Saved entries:
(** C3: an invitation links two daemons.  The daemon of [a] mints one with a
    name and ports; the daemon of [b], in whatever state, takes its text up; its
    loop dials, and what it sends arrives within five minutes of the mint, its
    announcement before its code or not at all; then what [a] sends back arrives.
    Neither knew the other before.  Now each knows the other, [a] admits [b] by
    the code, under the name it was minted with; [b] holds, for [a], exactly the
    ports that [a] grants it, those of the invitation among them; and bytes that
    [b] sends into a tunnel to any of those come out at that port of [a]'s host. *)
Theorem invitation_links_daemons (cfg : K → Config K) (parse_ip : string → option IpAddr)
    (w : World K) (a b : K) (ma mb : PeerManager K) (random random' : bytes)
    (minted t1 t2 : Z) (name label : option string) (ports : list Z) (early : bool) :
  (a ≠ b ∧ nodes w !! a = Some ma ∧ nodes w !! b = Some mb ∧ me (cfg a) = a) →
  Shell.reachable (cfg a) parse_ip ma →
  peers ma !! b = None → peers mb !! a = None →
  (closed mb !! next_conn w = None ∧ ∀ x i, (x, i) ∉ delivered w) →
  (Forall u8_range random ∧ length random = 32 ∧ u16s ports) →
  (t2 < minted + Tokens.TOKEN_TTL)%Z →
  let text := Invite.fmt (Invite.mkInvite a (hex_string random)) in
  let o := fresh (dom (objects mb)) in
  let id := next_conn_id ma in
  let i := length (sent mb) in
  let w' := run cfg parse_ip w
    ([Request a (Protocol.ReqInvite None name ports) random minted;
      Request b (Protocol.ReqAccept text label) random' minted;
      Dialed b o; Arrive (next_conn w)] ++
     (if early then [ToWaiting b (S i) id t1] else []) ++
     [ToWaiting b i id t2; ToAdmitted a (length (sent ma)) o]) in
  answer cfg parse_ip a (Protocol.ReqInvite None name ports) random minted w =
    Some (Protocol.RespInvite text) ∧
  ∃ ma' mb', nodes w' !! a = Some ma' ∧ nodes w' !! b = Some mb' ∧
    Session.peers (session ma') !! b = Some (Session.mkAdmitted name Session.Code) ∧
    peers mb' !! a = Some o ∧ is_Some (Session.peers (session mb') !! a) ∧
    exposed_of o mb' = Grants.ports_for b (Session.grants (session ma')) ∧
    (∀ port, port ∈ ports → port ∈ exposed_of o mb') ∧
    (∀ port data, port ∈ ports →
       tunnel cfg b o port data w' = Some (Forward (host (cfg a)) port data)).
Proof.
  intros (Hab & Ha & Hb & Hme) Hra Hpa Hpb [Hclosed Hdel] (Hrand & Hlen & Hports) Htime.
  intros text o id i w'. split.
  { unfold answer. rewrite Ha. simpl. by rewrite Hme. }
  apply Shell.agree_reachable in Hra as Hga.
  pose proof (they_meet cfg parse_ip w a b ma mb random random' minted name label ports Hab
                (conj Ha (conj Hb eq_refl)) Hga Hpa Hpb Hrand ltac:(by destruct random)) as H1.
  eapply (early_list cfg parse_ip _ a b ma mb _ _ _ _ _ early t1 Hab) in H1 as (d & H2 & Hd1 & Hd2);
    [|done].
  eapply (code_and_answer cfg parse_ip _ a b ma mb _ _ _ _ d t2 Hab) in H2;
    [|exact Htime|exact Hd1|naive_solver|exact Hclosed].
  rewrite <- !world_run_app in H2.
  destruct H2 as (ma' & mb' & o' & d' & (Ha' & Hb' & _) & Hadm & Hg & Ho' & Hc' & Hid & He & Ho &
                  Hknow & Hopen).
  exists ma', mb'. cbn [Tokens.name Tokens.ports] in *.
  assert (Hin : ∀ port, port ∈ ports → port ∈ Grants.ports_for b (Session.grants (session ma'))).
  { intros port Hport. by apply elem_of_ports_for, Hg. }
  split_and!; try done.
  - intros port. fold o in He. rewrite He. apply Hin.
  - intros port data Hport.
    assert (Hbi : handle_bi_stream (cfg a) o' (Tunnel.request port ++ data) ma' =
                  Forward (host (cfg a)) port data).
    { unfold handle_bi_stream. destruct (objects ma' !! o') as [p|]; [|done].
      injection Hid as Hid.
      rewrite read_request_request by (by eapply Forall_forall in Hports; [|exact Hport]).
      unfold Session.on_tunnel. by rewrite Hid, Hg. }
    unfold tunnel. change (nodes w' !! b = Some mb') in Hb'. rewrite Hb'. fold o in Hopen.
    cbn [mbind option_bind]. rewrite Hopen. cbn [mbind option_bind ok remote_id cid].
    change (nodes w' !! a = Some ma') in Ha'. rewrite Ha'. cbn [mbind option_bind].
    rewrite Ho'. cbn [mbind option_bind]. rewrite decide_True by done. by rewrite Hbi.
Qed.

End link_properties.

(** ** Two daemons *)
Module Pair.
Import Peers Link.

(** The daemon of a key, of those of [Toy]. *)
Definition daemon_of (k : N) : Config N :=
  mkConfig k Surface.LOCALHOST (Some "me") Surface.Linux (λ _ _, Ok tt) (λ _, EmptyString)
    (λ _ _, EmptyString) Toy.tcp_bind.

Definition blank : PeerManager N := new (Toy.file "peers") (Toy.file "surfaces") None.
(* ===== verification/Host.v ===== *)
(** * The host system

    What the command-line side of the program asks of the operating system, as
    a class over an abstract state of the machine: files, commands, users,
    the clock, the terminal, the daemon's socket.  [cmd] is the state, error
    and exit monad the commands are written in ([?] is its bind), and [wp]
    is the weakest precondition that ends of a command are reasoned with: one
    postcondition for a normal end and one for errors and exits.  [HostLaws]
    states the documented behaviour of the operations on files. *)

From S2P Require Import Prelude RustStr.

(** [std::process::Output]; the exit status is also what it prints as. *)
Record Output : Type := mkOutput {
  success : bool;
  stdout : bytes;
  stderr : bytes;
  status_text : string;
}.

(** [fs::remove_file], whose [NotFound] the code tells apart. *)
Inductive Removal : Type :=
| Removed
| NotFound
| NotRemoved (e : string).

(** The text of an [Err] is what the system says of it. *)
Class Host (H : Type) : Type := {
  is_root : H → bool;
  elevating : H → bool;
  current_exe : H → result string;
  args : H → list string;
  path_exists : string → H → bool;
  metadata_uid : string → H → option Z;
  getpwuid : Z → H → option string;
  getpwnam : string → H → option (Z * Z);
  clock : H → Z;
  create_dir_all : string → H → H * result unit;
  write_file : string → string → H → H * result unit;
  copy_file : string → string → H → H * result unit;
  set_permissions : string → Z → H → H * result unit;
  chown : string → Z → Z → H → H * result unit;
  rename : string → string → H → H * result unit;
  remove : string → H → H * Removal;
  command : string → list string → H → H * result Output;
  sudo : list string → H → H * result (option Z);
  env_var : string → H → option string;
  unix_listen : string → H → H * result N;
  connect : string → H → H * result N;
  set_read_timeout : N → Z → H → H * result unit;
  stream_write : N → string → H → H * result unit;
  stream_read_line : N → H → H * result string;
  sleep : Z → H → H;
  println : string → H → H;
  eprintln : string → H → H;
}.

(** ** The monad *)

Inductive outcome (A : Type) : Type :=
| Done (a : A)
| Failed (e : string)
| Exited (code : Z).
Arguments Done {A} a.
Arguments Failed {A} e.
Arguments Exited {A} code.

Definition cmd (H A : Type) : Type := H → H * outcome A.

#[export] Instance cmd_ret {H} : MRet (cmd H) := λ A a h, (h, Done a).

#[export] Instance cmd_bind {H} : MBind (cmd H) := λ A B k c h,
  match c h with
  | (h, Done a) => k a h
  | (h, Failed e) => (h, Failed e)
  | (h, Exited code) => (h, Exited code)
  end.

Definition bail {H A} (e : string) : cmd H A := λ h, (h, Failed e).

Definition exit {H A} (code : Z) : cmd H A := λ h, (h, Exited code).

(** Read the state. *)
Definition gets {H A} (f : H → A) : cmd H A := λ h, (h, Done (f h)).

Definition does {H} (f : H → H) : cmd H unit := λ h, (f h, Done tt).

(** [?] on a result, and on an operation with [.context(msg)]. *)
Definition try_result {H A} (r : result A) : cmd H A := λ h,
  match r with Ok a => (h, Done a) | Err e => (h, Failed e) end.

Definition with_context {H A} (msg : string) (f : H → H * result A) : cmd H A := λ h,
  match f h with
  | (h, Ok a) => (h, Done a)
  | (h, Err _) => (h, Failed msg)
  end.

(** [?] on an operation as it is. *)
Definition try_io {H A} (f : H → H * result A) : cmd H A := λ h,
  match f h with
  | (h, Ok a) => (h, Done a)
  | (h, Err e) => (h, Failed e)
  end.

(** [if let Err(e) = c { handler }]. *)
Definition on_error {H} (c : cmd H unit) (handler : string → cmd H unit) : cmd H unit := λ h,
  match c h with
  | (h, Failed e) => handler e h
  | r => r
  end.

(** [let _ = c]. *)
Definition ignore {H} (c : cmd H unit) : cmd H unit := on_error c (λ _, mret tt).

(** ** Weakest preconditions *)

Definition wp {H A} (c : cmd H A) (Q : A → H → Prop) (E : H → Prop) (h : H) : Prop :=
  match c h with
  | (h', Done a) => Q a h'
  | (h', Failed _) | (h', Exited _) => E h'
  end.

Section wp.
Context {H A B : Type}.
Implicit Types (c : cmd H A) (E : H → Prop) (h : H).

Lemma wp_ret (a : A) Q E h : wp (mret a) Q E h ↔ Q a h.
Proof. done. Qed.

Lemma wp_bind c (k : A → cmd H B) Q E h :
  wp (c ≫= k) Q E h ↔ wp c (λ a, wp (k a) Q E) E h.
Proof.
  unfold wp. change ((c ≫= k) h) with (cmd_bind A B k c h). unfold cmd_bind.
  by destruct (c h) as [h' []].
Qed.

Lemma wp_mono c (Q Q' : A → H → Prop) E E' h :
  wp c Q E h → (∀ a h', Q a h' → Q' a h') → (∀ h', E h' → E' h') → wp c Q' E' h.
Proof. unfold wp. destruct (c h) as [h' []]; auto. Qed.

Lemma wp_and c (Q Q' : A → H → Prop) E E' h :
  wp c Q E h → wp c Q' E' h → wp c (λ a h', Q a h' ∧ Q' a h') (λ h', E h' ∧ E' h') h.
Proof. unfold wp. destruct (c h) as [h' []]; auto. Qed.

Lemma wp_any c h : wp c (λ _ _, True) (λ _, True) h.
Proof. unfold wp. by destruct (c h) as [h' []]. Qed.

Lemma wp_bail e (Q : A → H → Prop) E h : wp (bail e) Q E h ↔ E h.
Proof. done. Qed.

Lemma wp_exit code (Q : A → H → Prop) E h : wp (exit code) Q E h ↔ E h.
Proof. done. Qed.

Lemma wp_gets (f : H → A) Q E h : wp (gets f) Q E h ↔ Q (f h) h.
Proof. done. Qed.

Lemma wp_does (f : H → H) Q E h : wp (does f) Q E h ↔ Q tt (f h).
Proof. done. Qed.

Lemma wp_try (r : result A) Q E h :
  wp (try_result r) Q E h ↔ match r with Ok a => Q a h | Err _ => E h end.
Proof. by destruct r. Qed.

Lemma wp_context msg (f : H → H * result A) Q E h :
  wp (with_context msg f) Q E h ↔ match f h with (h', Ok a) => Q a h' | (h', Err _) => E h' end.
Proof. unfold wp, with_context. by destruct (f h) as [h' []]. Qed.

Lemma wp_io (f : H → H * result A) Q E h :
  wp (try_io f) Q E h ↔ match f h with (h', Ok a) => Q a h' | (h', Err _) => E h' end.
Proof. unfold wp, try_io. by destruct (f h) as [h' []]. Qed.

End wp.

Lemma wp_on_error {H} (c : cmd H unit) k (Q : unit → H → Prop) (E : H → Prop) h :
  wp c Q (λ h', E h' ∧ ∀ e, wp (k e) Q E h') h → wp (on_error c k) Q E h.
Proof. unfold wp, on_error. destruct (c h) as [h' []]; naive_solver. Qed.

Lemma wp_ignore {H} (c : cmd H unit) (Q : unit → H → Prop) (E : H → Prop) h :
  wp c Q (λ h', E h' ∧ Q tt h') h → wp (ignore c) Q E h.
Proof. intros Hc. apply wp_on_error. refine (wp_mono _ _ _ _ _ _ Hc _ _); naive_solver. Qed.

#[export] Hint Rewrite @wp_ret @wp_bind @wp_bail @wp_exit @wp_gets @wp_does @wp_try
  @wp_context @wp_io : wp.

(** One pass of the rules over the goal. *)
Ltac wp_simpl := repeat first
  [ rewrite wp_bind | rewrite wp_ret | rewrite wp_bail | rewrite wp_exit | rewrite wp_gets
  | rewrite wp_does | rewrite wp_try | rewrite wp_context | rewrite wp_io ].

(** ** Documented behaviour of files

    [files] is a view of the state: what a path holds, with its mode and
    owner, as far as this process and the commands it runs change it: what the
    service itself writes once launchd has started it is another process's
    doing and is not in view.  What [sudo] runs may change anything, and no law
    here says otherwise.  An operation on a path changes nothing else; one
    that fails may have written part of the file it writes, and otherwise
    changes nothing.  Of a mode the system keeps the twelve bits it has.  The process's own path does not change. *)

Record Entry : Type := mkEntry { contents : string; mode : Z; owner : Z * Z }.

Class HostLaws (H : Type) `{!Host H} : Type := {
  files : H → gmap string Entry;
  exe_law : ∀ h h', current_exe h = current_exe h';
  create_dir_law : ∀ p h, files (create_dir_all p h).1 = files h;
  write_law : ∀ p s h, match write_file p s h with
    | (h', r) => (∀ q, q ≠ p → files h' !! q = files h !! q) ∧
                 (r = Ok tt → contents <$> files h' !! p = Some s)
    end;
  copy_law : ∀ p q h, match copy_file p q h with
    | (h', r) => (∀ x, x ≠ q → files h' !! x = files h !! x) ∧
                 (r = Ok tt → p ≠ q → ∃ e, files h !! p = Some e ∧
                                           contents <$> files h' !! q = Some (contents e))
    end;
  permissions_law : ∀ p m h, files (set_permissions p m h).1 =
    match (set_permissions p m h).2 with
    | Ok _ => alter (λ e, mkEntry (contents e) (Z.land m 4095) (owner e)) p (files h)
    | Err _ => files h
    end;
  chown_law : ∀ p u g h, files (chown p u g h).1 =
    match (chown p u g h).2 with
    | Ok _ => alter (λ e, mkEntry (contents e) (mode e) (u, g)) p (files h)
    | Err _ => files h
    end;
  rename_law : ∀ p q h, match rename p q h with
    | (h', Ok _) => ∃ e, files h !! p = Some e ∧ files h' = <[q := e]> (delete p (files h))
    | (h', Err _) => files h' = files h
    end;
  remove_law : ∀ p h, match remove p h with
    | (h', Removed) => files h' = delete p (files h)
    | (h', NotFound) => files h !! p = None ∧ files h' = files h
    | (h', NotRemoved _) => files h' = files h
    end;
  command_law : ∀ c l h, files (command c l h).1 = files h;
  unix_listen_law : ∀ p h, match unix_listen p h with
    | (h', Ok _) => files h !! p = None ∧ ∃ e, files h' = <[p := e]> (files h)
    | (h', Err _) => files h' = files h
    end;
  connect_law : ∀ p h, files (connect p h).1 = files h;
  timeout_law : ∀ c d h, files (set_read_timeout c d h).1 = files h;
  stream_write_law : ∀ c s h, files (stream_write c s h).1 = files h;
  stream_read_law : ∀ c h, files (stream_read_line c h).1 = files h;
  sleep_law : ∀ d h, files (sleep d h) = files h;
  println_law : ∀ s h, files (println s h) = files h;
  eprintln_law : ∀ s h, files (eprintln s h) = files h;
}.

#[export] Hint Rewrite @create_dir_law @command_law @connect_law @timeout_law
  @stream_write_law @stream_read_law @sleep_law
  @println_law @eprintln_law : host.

- Instructions to follow: Could you return exactly the lines above from the line with "cmd H unit) k" to the line with "Proof. intros Hc.", both included, and nothing else?

- Your solution:
Lemma wp_on_error {H} (c : cmd H unit) k (Q : unit → H → Prop) (E : H → Prop) h :
  wp c Q (λ h', E h' ∧ ∀ e, wp (k e) Q E h') h → wp (on_error c k) Q E h.
Proof. unfold wp, on_error. destruct (c h) as [h' []]; naive_solver. Qed.

Lemma wp_ignore {H} (c : cmd H unit) (Q : unit → H → Prop) (E : H → Prop) h :
  wp c Q (λ h', E h' ∧ Q tt h') h → wp (ignore c) Q E h.
Proof. intros Hc. apply wp_on_error. refine (wp_mono _ _ _ _ _ _ Hc _ _); naive_solver. Qed.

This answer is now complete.